“Carrots cooked whole are ‘better at fighting cancer’,” The Independent reported. The newspaper said that a study has found that when carrots are cooked whole, they contain 25% more of the “anti-cancer compound” falcarinol than if they are chopped up first. It also reported that boiling carrots whole retains more of their natural sugars, making them taste better as well.
This report is based on a presentation at a nutrition conference, which described the optimal method for cooking carrots. It highlights the findings of a study, which has not yet been published.
There are several steps in the chain of logic that implies “whole carrots fight cancer”, and although the concentration of the chemical falcarinol may be maintained in carrots cooked whole, it is yet to be proven that falcarinol can actually prevent cancer in humans. The researchers quote an animal study that was conducted four years ago, which showed that rats fed on a diet containing carrots or isolated falcarinol were a third less likely to develop tumours than those in a control group.
A serving of carrots counts towards the recommended target of five portions of fruit and vegetables a day and is known to be healthy. While waiting for further research, taste may be a reason to cook carrots whole.
Where did the story come from?
This research was carried out by Dr Kirsten Brandt and colleagues from the School of Agriculture, Food and Rural Development at Newcastle University. Sources of funding were not reported for this study, which has not yet been published.
What kind of scientific study was this?
This was a conference presentation of a portion of ongoing research looking at the nutrient falcarinol, which is commonly found in carrots. This presentation specifically addressed how falcarinol levels in carrots are altered by different cooking methods, while the ongoing research focuses on the wider properties and availability of falcarinol. This research is due to be fully published later in 2009.
The researchers say that although carrot intake is strongly linked to with reduced risk of cancer, the active ingredient is unknown and that the common belief that beta-carotene in carrots prevents cancer is untrue. The researchers say that their previous experiments have shown that falcarinol slowed the growth of isolated cancer cells and tumours in rats, and that this may be the active ingredient in carrots.

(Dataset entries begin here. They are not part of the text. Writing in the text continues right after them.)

(** * sihas-canary sensor platform: register decoding and virtual sensors

    A shallow embedding of [sensor.py]: the two tables of measurement
    definitions ([AQM_GENERIC_SENSOR_DEFINE], [PMM_GENERIC_SENSOR_DEFINE]),
    their [value_handler] lambdas, the virtual sensor entities with their
    [update] method, and [async_setup_entry].

    Python integers are [Z], Python floats are IEEE-754 binary64 values
    ([spec_float] at precision 53), a Python list of registers is a [list Z],
    a [dict] is a [gmap], and a raised exception is the [Raise] branch of
    [result]. *)

From Stdlib Require Import ZArith Floats.SpecFloat.
From stdpp Require Import base option list strings gmap pretty.

Open Scope Z_scope.

(** ** Exceptions and results *)

Inductive exn : Type :=
| IndexError
| KeyError
| ZeroDivisionError
| OverflowError.

Inductive result (A : Type) : Type :=
| Ok (a : A)
| Raise (e : exn).
Arguments Ok {A} a.
Arguments Raise {A} e.

Definition bind {A B : Type} (m : result A) (k : A -> result B) : result B :=
  match m with
  | Ok a => k a
  | Raise e => Raise e
  end.

Declare Scope py_scope.
Delimit Scope py_scope with py.
Notation "x <- m ;; k" := (bind m (fun x => k))
  (at level 100, m at next level, right associativity) : py_scope.
Open Scope py_scope.

(** ** Python numbers *)

Inductive pyval : Type :=
| VInt (z : Z)
| VFloat (f : spec_float).

Definition prec : Z := 53.
Definition emax : Z := 1024.

(** [r[i]] for a literal, non-negative index [i]. *)
Definition getitem (r : list Z) (i : nat) : result Z :=
  match r !! i with
  | Some x => Ok x
  | None => Raise IndexError
  end.

(** An integer as an exact (not normalised) binary value [m * 2^0]. *)
Definition exact_int (z : Z) : spec_float :=
  match z with
  | Z0 => S754_zero false
  | Zpos m => S754_finite false m 0
  | Zneg m => S754_finite true m 0
  end.

(** [a / b] on two Python ints: the correctly rounded quotient. *)
Definition int_truediv (a b : Z) : result spec_float :=
  match b, a with
  | Z0, _ => Raise ZeroDivisionError
  | _, Z0 => Ok (S754_zero (b <? 0))
  | _, _ =>
      match SFdiv prec emax (exact_int a) (exact_int b) with
      | S754_infinity _ => Raise OverflowError
      | q => Ok q
      end
  end.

Carrots were boiled or steamed before or after being cut into 1cm cubes. The researchers then compared the four types of carrot: those that were boiled then cut, those that were cut then boiled, those that were steamed then cut and those that were cut then steamed.

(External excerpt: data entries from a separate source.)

Lemma X9_no_edit_exceeds_the_maximum_length_witness :
  let E := {| monotonic := still; telegram := never_fails;
              completion := [Chunk {| choices := [Some (repeat 120%N 4200)] |}] |} in
  let tr := trace (final (handle_message E alice (initial {[ 123456789 ]}))) in
  (repeat 120%N 4096 ∈ edits tr) /\ Py.len (repeat 120%N 4096) <= MAX_MESSAGE_LENGTH.
Proof.
  intros E tr.
  assert (He : edits tr = [repeat 120%N 4096]) by (vm_compute; reflexivity).
  assert (Ht : repeat 120%N 4096 ∈ edits tr) by (rewrite He; apply list_elem_of_here).
  split; [exact Ht|].
  exact (X9_no_edit_exceeds_the_maximum_length E alice {[ 123456789 ]} _ Ht).
Defined.

(** The streaming path when the stream raises. *)
Lemma handle_message_upstream_error E u su e :
  from_user_id u ∈ AUTHORIZED_USERS -> from_user_id u ∈ su ->
  telegram E 0 = None -> telegram E 1 = None ->
  ending (generator (completion E)) = Some e ->
  exists evs,
    flushes [] (fragments (generator (completion E))) evs
    /\ trace (final (handle_message E u (initial su)))
       = opening_events u ++ evs
         ++ [Log ERROR "Error during streaming: %s" [AExc e] true;
             Call (EditText APOLOGY) (telegram E (2 + length (calls evs)))].
Proof.
  intros Hauth Hstarted H0 H1 Hend.
  destruct (handle_message_streams E u su Hauth Hstarted H0 H1)
    as (evs & Hfl & _ & Htrace & _).
  exists evs. split; [exact Hfl|].
  rewrite Hend in Htrace. exact Htrace.
Qed.

(** X10. When pulling a fragment raises, at any point of the stream and
    after any number of intermediate edits, the error is logged and the edits
    of the request are the snapshots already shown followed by exactly one
    apology: the placeholder ends on the apology, which replaces whatever had
    been shown. *)
Theorem X10_upstream_error_ends_on_the_apology E u su e :
  from_user_id u ∈ AUTHORIZED_USERS -> from_user_id u ∈ su ->
  telegram E 0 = None -> telegram E 1 = None ->
  ending (generator (completion E)) = Some e ->
  (exists shown,
     edits (trace (final (handle_message E u (initial su)))) = shown ++ [APOLOGY]
     /\ (length shown <= length (fragments (generator (completion E))))%nat
     /\ forall t, t ∈ shown ->
          exists k, (1 <= k <= length (fragments (generator (completion E))))%nat /\
                    t = display (concat (take k (fragments (generator (completion E))))))
  /\ Log ERROR "Error during streaming: %s" [AExc e] true
     ∈ trace (final (handle_message E u (initial su))).
Proof.
  intros Hauth Hstarted H0 H1 Hend.
  destruct (handle_message_upstream_error E u su e Hauth Hstarted H0 H1 Hend)
    as (evs & Hfl & ->).
  split.
  - exists (edits evs). rewrite !edits_app. split; [reflexivity|].
    split; [exact (proj2 (proj2 (flushes_calls _ _ _ Hfl)))|].
    intros t Ht. exact (flushes_edits _ _ _ Hfl t Ht).
  - rewrite !elem_of_app. right. right. apply list_elem_of_here.
Qed.

Lemma X10_upstream_error_ends_on_the_apology_witness :
  let e := Error "connection reset" in
  let E := {| monotonic := readings [0; 5]; telegram := never_fails;
              completion := [text_chunk "partial"; Fault e] |} in
  let su : gset Z := {[ 123456789 ]} in
  (from_user_id alice ∈ su) /\
  ending (generator (completion E)) = Some e /\
  edits (trace (final (handle_message E alice (initial su))))
  = [Py.lit "partial"; APOLOGY] /\
  Log ERROR "Error during streaming: %s" [AExc e] true
  ∈ trace (final (handle_message E alice (initial su))).
Proof.
  intros e E su.
  assert (Hs : from_user_id alice ∈ su) by (apply elem_of_singleton; reflexivity).
  split; [exact Hs|]. split; [reflexivity|]. split; [vm_compute; reflexivity|].
  exact (proj2 (X10_upstream_error_ends_on_the_apology E alice su e
                  alice_authorized Hs eq_refl eq_refl eq_refl)).
Defined.

(** X11. A stream that ends without a fragment (an empty response, or
    chunks whose contents are all [None] or empty) still gets its final edit:
    after the placeholder and the typing indicator the handler edits the
    placeholder to the empty text, and that is the only edit when the platform
    accepts it. *)
Theorem X11_empty_stream_edits_to_the_empty_text E u su :
  from_user_id u ∈ AUTHORIZED_USERS -> from_user_id u ∈ su ->
  telegram E 0 = None -> telegram E 1 = None ->
  fragments (generator (completion E)) = [] ->
  ending (generator (completion E)) = None ->
  head (edits (trace (final (handle_message E u (initial su))))) = Some []
  /\ (telegram E 2 = None ->
      calls (trace (final (handle_message E u (initial su))))
      = [ReplyText PROCESSING;
         SendChatAction (effective_chat_id u) (Py.lit "typing");
         EditText []]
      /\ outcome (handle_message E u (initial su)) = Ok tt).
Proof.
  intros Hauth Hstarted H0 H1 Hfr Hend.
  destruct (handle_message_quiet E u su Hauth Hstarted H0 H1) as (Hout & Htrace & _).
  { intros k Hk. rewrite Hfr in Hk. simpl in Hk. lia. }
  rewrite Hend in Hout, Htrace. rewrite Hfr in Htrace. rewrite Htrace.
  split; [reflexivity|].
  intros H2. rewrite H2 in Hout |- *. split; [reflexivity|exact Hout].
Qed.

Lemma X11_empty_stream_edits_to_the_empty_text_witness :
  let E := {| monotonic := still; telegram := never_fails;
              completion := [Chunk {| choices := [None] |}; text_chunk ""] |} in
  let su : gset Z := {[ 123456789 ]} in
  (from_user_id alice ∈ su) /\
  fragments (generator (completion E)) = [] /\
  calls (trace (final (handle_message E alice (initial su))))
  = [ReplyText PROCESSING; SendChatAction 7 (Py.lit "typing"); EditText []].
Proof.
  intros E su.
  assert (Hs : from_user_id alice ∈ su) by (apply elem_of_singleton; reflexivity).
  split; [exact Hs|]. split; [reflexivity|].
  exact (proj1 (proj2 (X11_empty_stream_edits_to_the_empty_text E alice su
                         alice_authorized Hs eq_refl eq_refl eq_refl eq_refl) eq_refl)).
Defined.

(** ** Where the adapter stops *)

Lemma generator_app_chunks cs rest :
  Forall (fun c => has_choice c = true) cs ->
  fragments (generator (map Chunk cs ++ rest))
  = nonempty_contents cs ++ fragments (generator rest)
  /\ ending (generator (map Chunk cs ++ rest)) = ending (generator rest).
Proof.
  induction 1 as [|c cs Hc _ [IHf IHe]]; [split; reflexivity|].
  unfold nonempty_contents in *. simpl. unfold has_choice, delta_content in *.
  destruct (choices c) as [|[content|] ?]; [discriminate| |]; simpl.
  - destruct (Py.truthy content); simpl; [rewrite IHf|]; auto.
  - auto.
Qed.

(** X12. The adapter reads nothing after a failed pull: when the response
    iterator raises after some chunks, the adapter yields the non-empty
    contents of those chunks, then raises that exception, and what the
    response would have held after it has no effect on the run of the
    handler. *)
Theorem X12_nothing_is_read_after_a_failed_pull cs e rest1 rest2 clock platform u w :
  Forall (fun c => has_choice c = true) cs ->
  let E1 := {| monotonic := clock; telegram := platform;
               completion := map Chunk cs ++ Fault e :: rest1 |} in
  let E2 := {| monotonic := clock; telegram := platform;
               completion := map Chunk cs ++ Fault e :: rest2 |} in
  fragments (generator (completion E1)) = nonempty_contents cs
  /\ ending (generator (completion E1)) = Some e
  /\ handle_message E1 u w = handle_message E2 u w.
Proof.
  intros Hcs E1 E2.
  destruct (generator_app_chunks cs (Fault e :: rest1) Hcs) as [Hf He].
  split; [simpl completion; rewrite Hf; apply app_nil_r|].
  split; [simpl completion; rewrite He; reflexivity|].
  assert (Hgen : generator (completion E1) = generator (completion E2)).
  { simpl completion. clear.
    induction cs as [|c cs IH]; simpl; [reflexivity|].
    destruct (choices c) as [|[content|] ?]; try reflexivity; try exact IH.
    destruct (Py.truthy content); [rewrite IH|]; auto. }
  unfold handle_message, stream_fireworks_api. rewrite Hgen. reflexivity.
Qed.

Lemma X12_nothing_is_read_after_a_failed_pull_witness :
  let cs := [ {| choices := [Some (Py.lit "Hi")] |}; {| choices := [None] |} ] in
  let e := Error "connection reset" in
  Forall (fun c => has_choice c = true) cs /\
  fragments (generator (map Chunk cs ++ Fault e :: [text_chunk "lost"])) = [Py.lit "Hi"].
Proof.
  intros cs e.
  assert (Hcs : Forall (fun c => has_choice c = true) cs) by (repeat constructor).
  split; [exact Hcs|].
  exact (proj1 (X12_nothing_is_read_after_a_failed_pull cs e [text_chunk "lost"] []
                  still never_fails alice (initial ∅) Hcs)).
Defined.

They measured the water lost in cooking, the loss of sugar and the falcarinol and beta-carotene concentrations at five-minute intervals for up to twenty minutes of cooking. They also carried out a blind taste test on almost 100 people to compare the taste of boiled-then-cut versus cut-then-boiled carrots.
What were the results of the study?
The researchers found that when carrots are heated, their composition changes. This is because heat destroys the normal structure of the cells, allowing water and water-soluble nutrients to leak out. Since falcarinol is soluble in water, the concentration of falcarinol decreases as the carrots lose water.
Cooked carrots weighed about 10% less than they did before being cooked, even when they were boiled in water. The carrots boiled in cubes lost more sugar due to the higher surface area to volume ratio. Water-soluble falcarinol was lost in all groups except the steamed-then-cut group. The cut-then-boiled group lost the most falcarinol, almost 25% more than the boiled-then-cut group.
Seventy per cent of people said that they preferred the carrots cooked whole before being cut, compared to thirty per cent who said the cut-before-boiled carrots tasted better.
What interpretations did the researchers draw from these results?
The researchers say that heat softens cell walls and allows water-soluble compounds, such as sugar and vitamin C, to be lost through the surface of the tissue. This also results in the leaching out of other compounds, including falcarinol.
If the carrot is cut before being boiled, the surface area becomes much greater. This leads to a greater loss of nutrients and taste when cooking compared to carrots that are boiled whole.
What does the NHS Knowledge Service make of this study?
This appears to be a simple study that could potentially have a big impact on how people cook carrots and possibly other vegetables. The methods advocated by the researchers require virtually no extra effort, appear to produce more flavoursome carrots and might potentially allow produce to retain more of its natural nutrients during cooking.
However, as this was a conference presentation, the level of information available means that it is impossible to draw firm conclusions on the study’s methods and findings, and therefore the validity of the claims made by newspapers. An in-depth evaluation of this work and its implications will require further detail, which will only come through full publication of the work.
For example, the number of carrots tested was not reported, nor is any statistical significance of the differences between cooking groups. Publishing these would allow greater confidence that the reported results had not occurred by chance.
The link between increased levels of falcarinol and reduced human cancer also needs proof. The researchers illustrate this point by citing a body of research into beta-carotene. While early studies suggested that the supplement prevented cancer, later studies in large numbers of smokers found that it actually contributed to cancer.
The published results of this study and any further trials of falcarinol in humans will be awaited with interest. Until then, it would be wise to base choice of fruit and vegetables on taste and to aim to eat a minimum of five portions a day.